Se il datore di lavoro viene a conoscenza del mobbing che sta subendo il proprio dipendente ad opera di un superiore gerarchico, ha l’obbligo di attivarsi per tutelare quest’ultimo ed eliminare subito il problema; diversamente risponde anch’egli delle vessazioni. E questo vale sia per la pubblica amministrazione che per le aziende private.
Il chiarimento proviene da una recente sentenza della Cassazione [1].
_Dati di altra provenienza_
(** * Verification of the data-loading pipeline of the SA mining dashboard

    Shallow embedding of [load_data] in [src/streamlit_app.py] (lines 17-48):
    the projection of the raw sheet, the extraction of the metric prefix, the
    wide-to-long [melt], the coercion of values, the mineral-name cleaning with
    the aggregate override, the metric-name mapping and the sales-per-employee
    merge.  Python strings are sequences of code points, here [list Z];
    pandas' floating-point column values are Rocq's primitive binary64 floats,
    with NaN as pandas' missing value. *)

From Stdlib Require Import String Ascii ZArith List Bool Lia.
From Stdlib Require Import Floats Uint63 Permutation Sorted.
Import ListNotations.

Open Scope Z_scope.

(** ** Python strings *)

(** A Python [str]: its sequence of code points. *)
Definition ustr := list Z.

(** The code points of an ASCII literal, to write Python literals. *)
Definition u (s : string) : ustr :=
  map (fun a => Z.of_nat (nat_of_ascii a)) (list_ascii_of_string s).

(** [str.isspace] / the regex class [\s] of Python 3 (the complete set of
    Unicode whitespace code points CPython recognises). *)
Definition is_ws (c : Z) : bool :=
  ((9 <=? c) && (c <=? 13)) || ((28 <=? c) && (c <=? 32)) ||
  (c =? 133) || (c =? 160) || (c =? 5760) ||
  ((8192 <=? c) && (c <=? 8202)) || (c =? 8232) || (c =? 8233) ||
  (c =? 8239) || (c =? 8287) || (c =? 12288).

Definition is_upper_ascii (c : Z) : bool := (65 <=? c) && (c <=? 90).
Definition is_lower_ascii (c : Z) : bool := (97 <=? c) && (c <=? 122).
Definition is_ascii (s : ustr) : bool := forallb (fun c => (0 <=? c) && (c <? 128)) s.

(** Unicode case data used by [str.title]: cased-ness ([_PyUnicode_IsCased])
    and the full lower-case and title-case mappings.  The table covers the
    ASCII letters and the two code points U+0130 (LATIN CAPITAL LETTER I WITH
    DOT ABOVE, cased, full lower case U+0069 U+0307) and U+0307 (COMBINING DOT
    ABOVE, not cased, unchanged); every other code point is treated as uncased
    and mapped to itself (the rest of the Unicode Character Database is not
    reproduced). *)
Definition is_cased (c : Z) : bool :=
  is_upper_ascii c || is_lower_ascii c || (c =? 304).

Definition lower_full (c : Z) : ustr :=
  if is_upper_ascii c then [c + 32]
  else if c =? 304 then [105; 775]
  else [c].

Definition title_full (c : Z) : ustr :=
  if is_lower_ascii c then [c - 32] else [c].

(** [str.title] (CPython's [do_title]): a character following a cased one is
    lower-cased, any other is title-cased; [prev] is "previous is cased". *)
Fixpoint title_aux (prev : bool) (s : ustr) : ustr :=
  match s with
  | [] => []
  | c :: t =>
      (if prev then lower_full c else title_full c) ++ title_aux (is_cased c) t
  end.

Definition title (s : ustr) : ustr := title_aux false s.

(** [str.strip()]: removes leading and trailing whitespace. *)
Fixpoint lstrip (s : ustr) : ustr :=
  match s with
  | [] => []
  | c :: t => if is_ws c then lstrip t else s
  end.

Fixpoint rstrip (s : ustr) : ustr :=
  match s with
  | [] => []
  | c :: t =>
      match rstrip t with
      | [] => if is_ws c then [] else [c]
      | r => c :: r
      end
  end.

Definition strip (s : ustr) : ustr := rstrip (lstrip s).

(** [str.endswith]. *)
Definition ends_with (s suffix : ustr) : bool :=
  let n := length s in
  let k := length suffix in
  Nat.leb k n && forallb (fun p => Z.eqb (fst p) (snd p))
                   (combine (skipn (n - k) s) suffix) .

(** Is [p] a prefix of [s]? *)
Fixpoint prefixb (p s : ustr) : bool :=
  match p, s with
  | [], _ => true
  | a :: p', b :: s' => (a =? b) && prefixb p' s'
  | _ :: _, [] => false
  end.

(** [s.replace(old, '')] for a non-empty [old]: every non-overlapping
    occurrence, scanned left to right, is removed.  [fuel] bounds the number
    of steps; [length s] steps suffice, each consumes a character. *)
Fixpoint remove_all_fuel (fuel : nat) (old s : ustr) : ustr :=
  match fuel with
  | O => s
  | S fuel' =>
      match s with
      | [] => []
      | c :: t =>
          if prefixb old s then remove_all_fuel fuel' old (skipn (length old) s)
          else c :: remove_all_fuel fuel' old t
      end
  end.

Definition remove_all (old s : ustr) : ustr := remove_all_fuel (length s) old s.

(** ** The regular expression [\s*\(.*\)] of line 33

    At a start position the engine takes the longest run of whitespace
    (a shorter run leaves a whitespace character where [\(] is needed), then
    [(] and, [.*] being greedy over every character but a newline, the last
    [)] before the next newline.  [match_at s] is the text after the match
    starting at the head of [s], if there is one. *)
Fixpoint skip_ws (s : ustr) : ustr :=
  match s with
  | [] => []
  | c :: t => if is_ws c then skip_ws t else s
  end.

Fixpoint after_last_close (s : ustr) : option ustr :=
  match s with
  | [] => None
  | c :: t =>
      if c =? 10 then None
      else match after_last_close t with
           | Some r => Some r
           | None => if c =? 41 then Some t else None
           end
  end.

Definition match_at (s : ustr) : option ustr :=
  match skip_ws s with
  | c :: t => if c =? 40 then after_last_close t else None
  | [] => None
  end.

(** [re.sub(r'\s*\(.*\)', '', s)]: leftmost matches, replaced by nothing,
    the search resuming after each match. *)
Fixpoint sub_paren_fuel (fuel : nat) (s : ustr) : ustr :=
  match fuel with
  | O => s
  | S fuel' =>
      match s with
      | [] => []
      | c :: t =>
          match match_at s with
          | Some r => sub_paren_fuel fuel' r
          | None => c :: sub_paren_fuel fuel' t
          end
      end
  end.

Definition sub_paren (s : ustr) : ustr := sub_paren_fuel (length s) s.

(** Lines 30-35: [.str.replace('Mining of ','',regex=False)
    .str.replace(r'\s*\(.*\)','',regex=True).str.strip().str.title()]. *)
Definition clean_mineral (s : ustr) : ustr :=
  title (strip (sub_paren (remove_all (u "Mining of ") s))).

(** ** Cells of the sheet *)

(** A cell as [pd.read_excel(..., header=None)] delivers it: missing (NaN),
    a number together with the text [str()] gives for it, or a string. *)
Inductive cell :=
| CEmpty
| CNum (x : float) (shown : ustr)
| CText (s : ustr).

(** [pd.isna] on a cell. *)
Definition cell_isna (c : cell) : bool :=
  match c with
  | CEmpty => true
  | CNum x _ => PrimFloat.is_nan x
  | CText _ => false
  end.
Lemma dict_kwargs_disjoint (b : alist) :
  forall a : alist,
    NoDup (map fst b) ->
    (forall k, In k (map fst b) -> has_key k a = false) ->
    dict_kwargs a b = Built (a ++ b)%list.
Proof.
  induction b as [ | [k v] b IH]; intros a Hnd Hfree.
  - simpl. rewrite app_nil_r. reflexivity.
  - simpl. rewrite (Hfree k) by (left; reflexivity).
    inversion Hnd as [ | k0 ks Hnotin Hnd' ]; subst.
    rewrite IH.
    + rewrite <- app_assoc. reflexivity.
    + exact Hnd'.
    + intros k' Hin. rewrite has_key_app, (Hfree k') by (right; exact Hin).
      simpl. rewrite orb_false_r.
      apply String.eqb_neq. intros ->. exact (Hnotin Hin).
Qed.

Lemma dict_kwargs_collision (b : alist) :
  forall (a : alist) (k : string),
    In k (map fst b) -> has_key k a = true ->
    exists k', dict_kwargs a b = DuplicateKeyword k' /\ In k' (map fst b).
Proof.
  induction b as [ | [k0 v] b IH]; intros a k Hin Hk; [destruct Hin | ].
  simpl. destruct (has_key k0 a) eqn:E0.
  - exists k0. split; [reflexivity | left; reflexivity].
  - destruct Hin as [Heq | Hin].
    + simpl in Heq. subst k0. rewrite Hk in E0. discriminate E0.
    + destruct (IH (a ++ [(k0, v)])%list k Hin) as [k' [E Hin']].
      * rewrite has_key_app, Hk. reflexivity.
      * exists k'. split; [exact E | right; exact Hin'].
Qed.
Viene così condannato il datore di lavoro che resta inerte di fronte alle vessazioni imposte a un dipendente da un altro dipendente, ma a lui preposto. Peraltro, proprio la durata e le modalità della condotta lesiva (per come dimostrate in processo attraverso, per esempio, la prova per testimoni) possono far ritenere provata la conoscenza che, di tale situazione, ha il datore stesso, che ha l’obbligo di far cessare immediatamente. L’azienda, infatti, tra i tanti compiti, ha anche quello di tutelare la salute psicofisica dei propri lavoratori e, pertanto, una volta che l’imprenditore (o l’ente pubblico) sia venuto a conoscenza della situazione pregiudizievole per l’impiegato, ha l’obbligo di intervenire immediatamente per far cessare l’abuso.